I am feeling discouraged, disappointed, and disgraced which is the complete opposite of how I thought I’d be feeling this afternoon.
All last week Marley was disappointed because we told her she wasn’t going to be able to participate in her school’s Fun Run on Friday. The run was postponed to today due to rain. Once we learned that it had been moved, we signed her up and in less than 24 hours, Marley raised about $25/lap in pledges from family and friends. Her goal was to run 20 laps. She ended up running 15.
As I’m sitting here typing, my stomach is tide in knots, and tears are flowing. Marley wasn’t allowed to fully participate like her sighted peers in the run. The entire time she was out there, there was someone holding her hand. She even had to stand on the sidelines for a brief stand of the run watching the other students running past her. When she did get to run, she had to hold onto another child’s hand the entire time.
This is a girl who sprints around the neighborhood while her mommy jogs. This is a girl who can run two miles without stopping. This is a girl who runs into any and all situations without fear, without doubt, and without inhibitions.

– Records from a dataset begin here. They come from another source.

(* ===== verification/DbCompactPlan.v ===== *)
(** * From the picker to the records

    The tables that [compactLocked] selects, related to the ghost state: the
    plan of the picker is a [planned] compaction, and the handles found for its
    inputs are those of the selected tables. *)

From S2P Require Import Float64 Bloom BlockCache Wal MemTableClaims SkipListRefine.
From S2P Require Export DbInv DbCompact.

Lemma NoDup_fmap_inj_on {A B} (f : A -> B) (l : list A) x y :
  NoDup (f <$> l) -> x ∈ l -> y ∈ l -> f x = f y -> x = y.
Proof.
  intros Hnd [i Hi]%list_elem_of_lookup [j Hj]%list_elem_of_lookup Hf.
  assert (i = j) as ->; [| congruence]. eapply NoDup_lookup; [exact Hnd | |]; rewrite list_lookup_fmap; [by rewrite Hi | by rewrite Hj, Hf].
Qed.

Lemma sublist_fmap_mono {A B} (f : A -> B) (l k : list A) : sublist l k -> sublist (f <$> l) (f <$> k).
Proof. induction 1; simpl; by constructor. Qed.

Lemma NoDup_fmap_filter {A B} (f : A -> B) (P : A -> Prop) `{!forall x, Decision (P x)} (l : list A) :
  NoDup (f <$> l) -> NoDup (f <$> filter P l).
Proof. intros Hnd. eapply sublist_NoDup; [exact Hnd |]. apply sublist_fmap_mono, sublist_filter. Qed.

(** ** The picker *)

(** A table of the target level that does not join lies outside the range of
    the selected tables. *)
Lemma not_joining selected target tables t :
  t ∈ tables -> Level t = target -> t ∉ overlapping selected target tables ->
  exists lo hi, combinedRange selected = Some (lo, hi) /\ rangesOverlap lo hi (SmallestKey t) (LargestKey t) = false.
Proof.
  intros Ht Hl Hno. unfold overlapping in Hno. rewrite list_elem_of_filter in Hno.
  assert (Hj : joins (combinedRange selected) (forallb (fun t => negb (Level t =? target) || hasKeyRange t) tables) target t = false).
  { apply not_true_is_false. intros Hj. apply Hno. done. }
  unfold joins in Hj. rewrite Hl, Z.eqb_refl in Hj. cbn [andb] in Hj. destruct (combinedRange selected) as [[lo hi]|]; [| done].
  exists lo, hi. split; [done |]. by apply orb_false_iff in Hj as [_ Hj].
Qed.

Lemma overlapping_elem selected target tables t :
  t ∈ overlapping selected target tables -> t ∈ tables /\ Level t = target.
Proof.
  unfold overlapping. rewrite list_elem_of_filter. unfold joins. intros [Hj Ht]. split; [done |].
  apply andb_true_iff in Hj as [Hj _]. by apply Z.eqb_eq in Hj.
Qed.

(** What [compactLocked] chooses. *)
Lemma choose_plan_spec (d : fs) tables threshold :
  exists p, choose_plan d tables threshold = Some p /\
    forall plan, p = Some plan -> exists src selected, (src = 0 \/ src = 1) /\ TargetLevel plan = src + 1 /\
      Inputs plan = selected ++ overlapping selected (src + 1) tables /\ selected <> [] /\
      (forall t, t ∈ selected -> t ∈ tables /\ Level t = src) /\
      (src = 0 -> forall t, t ∈ tables -> Level t = 0 -> t ∈ selected) /\
      (NoDup (ID <$> tables) -> NoDup (ID <$> selected)).
Proof.
  unfold choose_plan. destruct (PickCompaction_spec (stat d) tables L0 threshold ltac:(done)) as (r & -> & Hr). cbn [mbind option_bind].
  destruct r as [plan|].
  - exists (Some plan). split; [done |]. intros plan' [= <-]. destruct (Hr plan eq_refl) as (_ & Ht & sel & Hin & Hne & Hsel).
    exists 0, sel. change (u32 (L0 + 1)) with 1 in Ht. rewrite Ht in Hin. cbn in Hsel. subst sel. split; [by left |].
    split; [done |]. split; [done |]. split; [done |]. split; [| split].
    + by intros t [Hl Htt]%list_elem_of_filter.
    + intros _ t Htt Hl. by apply list_elem_of_filter.
    + by apply NoDup_fmap_filter.
  - destruct (PickCompaction_spec (stat d) tables (L0 + 1) threshold ltac:(done)) as (r & -> & Hr'). exists r. split; [done |].
    intros plan ->. destruct (Hr' plan eq_refl) as (_ & Ht & sel & Hin & Hne & t & -> & Htt & Hl).
    exists 1, [t]. change (u32 (L0 + 1 + 1)) with 2 in Ht. rewrite Ht in Hin. split; [by right |]. split; [done |].
    split; [done |]. split; [done |]. split; [| split; [done |]].
    + by intros u ->%list_elem_of_singleton.
    + intros _. apply NoDup_singleton.
Qed.

Section plan.
Context {lz : LZ4Codec} {laws : LZ4Laws} {C : Type} `{!Cache C}.
Context (Hash128 : bytes -> Z * Z).
Local Abbreviation DB := (DB C).
Local Abbreviation inv := (inv Hash128).
Local Abbreviation table_ok := (table_ok Hash128).

(** ** Handles and tables *)

Lemma inv_handle_ids (db : DB) g : inv db g -> h_ID <$> sstables db = (fun t => d_id t.2) <$> g_tables g.
Proof.
  intros Hi. pose proof (inv_tables _ _ _ Hi) as Ht. clear Hi. induction Ht as [|h t hs ts Hok _ IH]; [done |].
  rewrite !fmap_cons, IH, (to_id _ _ _ _ Hok). done.
Qed.

Lemma inv_meta_ids (db : DB) g : inv db g -> ID <$> SSTables (manifest db) = (fun t => d_id t.2) <$> g_tables g.
Proof. intros Hi. rewrite <- (inv_meta _ _ _ Hi), <- (inv_handle_ids db g Hi), <- list_fmap_compose. done. Qed.

Lemma inv_handle_NoDup (db : DB) g : inv db g -> NoDup (h_ID <$> sstables db).
Proof. intros Hi. rewrite (inv_handle_ids db g Hi). apply (io_nodup _ _ (inv_ids _ _ _ Hi)). Qed.

Lemma inv_handle_of (db : DB) g t :
  inv db g -> t ∈ g_tables g -> exists h, h ∈ sstables db /\ table_ok (dir db) h t /\ h_meta h ∈ SSTables (manifest db).
Proof.
  intros Hi [i Ht]%list_elem_of_lookup. destruct (Forall2_lookup_r _ _ _ _ _ (inv_tables _ _ _ Hi) Ht) as (h & Hh & Hok).
  assert (h ∈ sstables db) by (by eapply list_elem_of_lookup_2). exists h. split; [done |]. split; [done |].
  rewrite <- (inv_meta _ _ _ Hi). by apply list_elem_of_fmap_2.
Qed.

(** The selection by identifier. *)
Definition selects (ids : list Z) (t : Z * disk) : bool := bool_decide (d_id t.2 ∈ ids).

Lemma selects_meta (db : DB) g ms h t :
  inv db g -> (forall m, m ∈ ms -> m ∈ SSTables (manifest db)) -> h ∈ sstables db -> table_ok (dir db) h t ->
  selects (ID <$> ms) t = true <-> h_meta h ∈ ms.
Proof.
  intros Hi Hms Hh Hok. unfold selects. rewrite bool_decide_eq_true, <- (to_id _ _ _ _ Hok). split.
  - intros (m & Hm & Hin)%list_elem_of_fmap. pose proof (Hms m Hin) as Hin'. rewrite <- (inv_meta _ _ _ Hi) in Hin'.
    apply list_elem_of_fmap in Hin' as (h' & -> & Hh').
    assert (h' = h) as -> by (eapply (NoDup_fmap_inj_on h_ID); [by eapply inv_handle_NoDup | done | done | done]). done.
  - intros Hin. apply list_elem_of_fmap. by exists (h_meta h).
Qed.

Lemma plan_planned (db : DB) g threshold plan :
  inv db g -> choose_plan (dir db) (SSTables (manifest db)) threshold = Some (Some plan) ->
  exists src, planned (g_tables g) (selects (ID <$> Inputs plan)) src /\ TargetLevel plan = src + 1 /\
    (forall m, m ∈ Inputs plan -> m ∈ SSTables (manifest db)) /\ NoDup (ID <$> Inputs plan).
Proof.
  intros Hi Hch. destruct (choose_plan_spec (dir db) (SSTables (manifest db)) threshold) as (p & E & Hp).
  assert (p = Some plan) as -> by congruence.
  destruct (Hp plan eq_refl) as (src & selected & Hsrc & Htl & Hin & Hne & Hsel & Hz & Hnd).
  exists src. set (tables := SSTables (manifest db)) in *.
  assert (Hms : forall m, m ∈ Inputs plan -> m ∈ tables).
  { rewrite Hin. intros m [Hm | Hm]%elem_of_app; [by apply Hsel | by apply overlapping_elem in Hm as []]. }
  assert (Hids : NoDup (ID <$> tables)) by (unfold tables; rewrite (inv_meta_ids db g Hi); apply (io_nodup _ _ (inv_ids _ _ _ Hi))).
  split; [| split; [done |]; split; [done |]].
  - constructor; try done.
    + destruct selected as [|m selected]; [done |]. destruct (Hsel m ltac:(by left)) as [Hm _].
      unfold tables in Hm. rewrite <- (inv_meta _ _ _ Hi) in Hm. apply list_elem_of_fmap in Hm as (h & -> & Hh).
      destruct (inv_named _ _ _ _ Hi Hh) as (_ & _ & t & Ht & Hok). exists t. split; [done |].
      apply (selects_meta db g _ h t Hi Hms Hh Hok). rewrite Hin. by left.
    + intros t Ht Hs. destruct (inv_handle_of db g t Hi Ht) as (h & Hh & Hok & _).
      apply (selects_meta db g _ h t Hi Hms Hh Hok) in Hs. rewrite <- (to_level _ _ _ _ Hok). rewrite Hin in Hs.
      apply elem_of_app in Hs as [Hs | Hs]; [left; by apply Hsel | right; by apply overlapping_elem in Hs as []].
    + intros H0 t Ht Hl. destruct (inv_handle_of db g t Hi Ht) as (h & Hh & Hok & Hm).
      apply (selects_meta db g _ h t Hi Hms Hh Hok). rewrite Hin. apply elem_of_app. left. apply Hz; [done | done |].
      by rewrite (to_level _ _ _ _ Hok).
    + intros t u Ht Hu Hst Hsu Hlt Hlu. destruct (inv_handle_of db g t Hi Ht) as (h & Hh & Hok & Hm).
      destruct (inv_handle_of db g u Hi Hu) as (h' & Hh' & Hok' & Hm').
      apply (selects_meta db g _ h t Hi Hms Hh Hok) in Hst.
      assert (Hno : h_meta h' ∉ overlapping selected (src + 1) tables).
      { intros Ho. apply not_true_iff_false in Hsu. apply Hsu, (selects_meta db g _ h' u Hi Hms Hh' Hok'). rewrite Hin.
        apply elem_of_app. by right. }
      destruct (not_joining selected (src + 1) tables (h_meta h') Hm') as (lo & hi & Hr & Ho);
        [by rewrite (to_level _ _ _ _ Hok') | done |].
      rewrite Hin in Hst. apply elem_of_app in Hst as [Hst | Hst].
      2: { apply overlapping_elem in Hst as [_ Hst]. rewrite (to_level _ _ _ _ Hok) in Hst. lia. }
      pose proof (combinedRange_spec _ _ _ Hr) as Hcr. rewrite Forall_forall in Hcr. destruct (Hcr _ Hst) as (_ & H1 & H2).
      intros x y (x' & -> & Hx)%list_elem_of_fmap (y' & -> & Hy)%list_elem_of_fmap. rewrite !strip_key. intros Hk.
      destruct (to_keys _ _ _ _ Hok x' Hx) as [H3 H4]. destruct (to_keys _ _ _ _ Hok' y' Hy) as [H5 H6]. rewrite <- Hk in H5, H6.
      unfold rangesOverlap in Ho. apply andb_false_iff in Ho as [Ho | Ho]; key_order.
    + intros t u Ht Hu Hst Hsu Heq. unfold selects in *. rewrite Heq in Hst. congruence.
  - rewrite Hin, fmap_app. apply NoDup_app. split; [by apply Hnd |]. split; [| by apply NoDup_fmap_filter].
    intros i (m & -> & Hm)%list_elem_of_fmap (m' & Heq & Hm')%list_elem_of_fmap.
    destruct (Hsel m Hm) as [Hmt Hl]. apply overlapping_elem in Hm' as [Hmt' Hl'].
    assert (m = m') as -> by (by eapply (NoDup_fmap_inj_on ID)). lia.
Qed.

End plan.
(* ===== verification/DbPrefix.v ===== *)
(** * Prefix scans

    [PrefixEnd] is the least key above every key with the prefix: a scan from
    the prefix up to it meets exactly the keys that have the prefix. *)

From S2P Require Import Segments.
From S2P Require Export DbSpec.

Lemma prefix_end_rev_snoc l c :
  prefix_end_rev (l ++ [c]) = match prefix_end_rev l with [] => prefix_end_rev [c] | e => e ++ [c] end.
Proof. induction l as [|b l IH]; [done |]. cbn [app prefix_end_rev]. by destruct (negb (b2z b =? 255)). Qed.

(** The loop of [PrefixEnd], from the front. *)
Lemma PrefixEnd_cons c p :
  PrefixEnd (c :: p) =
    match PrefixEnd p with
    | [] => if b2z c =? 255 then [] else [z2b (b2z c + 1)]
    | e => c :: e
    end.
Proof.
  unfold PrefixEnd. rewrite reverse_cons, prefix_end_rev_snoc. destruct (prefix_end_rev (reverse p)) as [|b e] eqn:E.
  - cbn [reverse rev_append prefix_end_rev]. by destruct (b2z c =? 255).
  - rewrite reverse_snoc. destruct (reverse (b :: e)) as [|b' e'] eqn:Er; [| done].
    apply (f_equal length) in Er. rewrite length_reverse in Er. done.
Qed.

Lemma key_leb_cons x a y b : key_leb (x :: a) (y :: b) = match b2z x ?= b2z y with Eq => key_leb a b | Lt => true | Gt => false end.
Proof. unfold key_leb. cbn [bytes_cmp]. by destruct (b2z x ?= b2z y). Qed.

Lemma key_ltb_cons x a y b : key_ltb (x :: a) (y :: b) = match b2z x ?= b2z y with Eq => key_ltb a b | Lt => true | Gt => false end.
Proof. unfold key_ltb. cbn [bytes_cmp]. by destruct (b2z x ?= b2z y). Qed.

Lemma HasPrefix_cons b k c p : HasPrefix (b :: k) (c :: p) = (b2z b =? b2z c) && HasPrefix k p.
Proof.
  unfold HasPrefix. cbn [length take]. destruct (Z.eqb_spec (b2z b) (b2z c)) as [Hb | Hb]; cbn [andb].
  - apply b2z_inj in Hb. subst c. apply bool_decide_ext. split; [by intros [= ->] | by intros ->].
  - apply bool_decide_eq_false. intros [= -> _]. done.
Qed.

(** The keys between a prefix and its end. *)
Lemma prefix_between p k :
  key_leb p k && (key_eqb (PrefixEnd p) [] || key_ltb k (PrefixEnd p)) = HasPrefix k p.
Proof.
  revert k. induction p as [|c p IH]; intros k; [by destruct k |]. destruct k as [|b k]; [done |].
  rewrite PrefixEnd_cons, HasPrefix_cons, key_leb_cons, <- IH.
  destruct (PrefixEnd p) as [|c' e].
  - pose proof (b2z_range b). pose proof (b2z_range c). cbn [key_eqb bytes_cmp orb]. rewrite andb_true_r.
    destruct (Z.eqb_spec (b2z c) 255) as [Hc | Hc].
    + cbn [orb key_eqb bytes_cmp]. rewrite andb_true_r.
      destruct (Z.compare_spec (b2z c) (b2z b)) as [He | He | He], (Z.eqb_spec (b2z b) (b2z c)); try lia; done.
    + cbn [orb key_eqb bytes_cmp]. rewrite key_ltb_cons, b2z_z2b, Z.mod_small by lia.
      destruct (Z.compare_spec (b2z c) (b2z b)) as [He | He | He], (Z.eqb_spec (b2z b) (b2z c)); try lia; cbn [andb]; try done.
      * destruct (Z.compare_spec (b2z b) (b2z c + 1)); try lia. by rewrite andb_true_r.
      * destruct (Z.compare_spec (b2z b) (b2z c + 1)); try lia; by destruct k.
  - cbn [orb key_eqb bytes_cmp]. rewrite key_ltb_cons.
    destruct (Z.compare_spec (b2z c) (b2z b)) as [He | He | He], (Z.compare_spec (b2z b) (b2z c)), (Z.eqb_spec (b2z b) (b2z c)); try lia; done.
Qed.

(** The range of a prefix scan. *)
Lemma prefix_range p k : in_range (mkIterOptions p (PrefixEnd p)) k = HasPrefix k p.
Proof.
  rewrite <- prefix_between. unfold in_range, beforeStart, atOrPastEnd. cbn [Start End_].
  rewrite !negb_andb, !negb_involutive. f_equal.
  - destruct p as [|c p]; [by destruct k |]. cbn [key_eqb bytes_cmp orb]. destruct (key_ltb_spec k (c :: p)), (key_leb_spec (c :: p) k); try done; key_order.
  - f_equal. destruct (key_leb_spec (PrefixEnd p) k), (key_ltb_spec k (PrefixEnd p)); try done; key_order.
Qed.

(** C15: prefix scans.  A key lies in the range of [ScanPrefix(prefix)], from
    the prefix up to [PrefixEnd(prefix)] or without an end, exactly when it has
    the prefix; so does, with trailing 0xff bytes, every prefix. *)
Theorem prefix_scan_range prefix key :
  in_range (mkIterOptions prefix (PrefixEnd prefix)) key = HasPrefix key prefix /\
  (PrefixEnd prefix = [] <-> Forall (fun c => b2z c = 255) prefix).
Proof.
  split; [apply prefix_range |]. induction prefix as [|c p IH]; [by split |]. rewrite PrefixEnd_cons, Forall_cons, <- IH.
  destruct (PrefixEnd p); [| by split; [| intros []]]. destruct (Z.eqb_spec (b2z c) 255); naive_solver.
Qed.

What the fuck! What is going on while I’m not there? Is her hand constantly being held? Is she coddled? Is she held back from reaching her true potential because of low expectations, because of fear, because of liability?
On our way home I asked her how she felt about the run. Without any enthusiasm she replied, “It was ok.” Digging deeper, I asked her how it felt to run, and how it felt when she had to run holding her classmates hand.
Marley’s answer, “I love running because I feel free, like I can fly. When I was holding someone’s hand I couldn’t move my arms like this, so I couldn’t fly.”
Those powerful words came directly from a five year old’s heart.
Mommy wants you to know that you can spread those wings and fly. Don’t let anyone ever tell you you’re not good enough, smart enough, fast enough, strong enough, or pretty enough.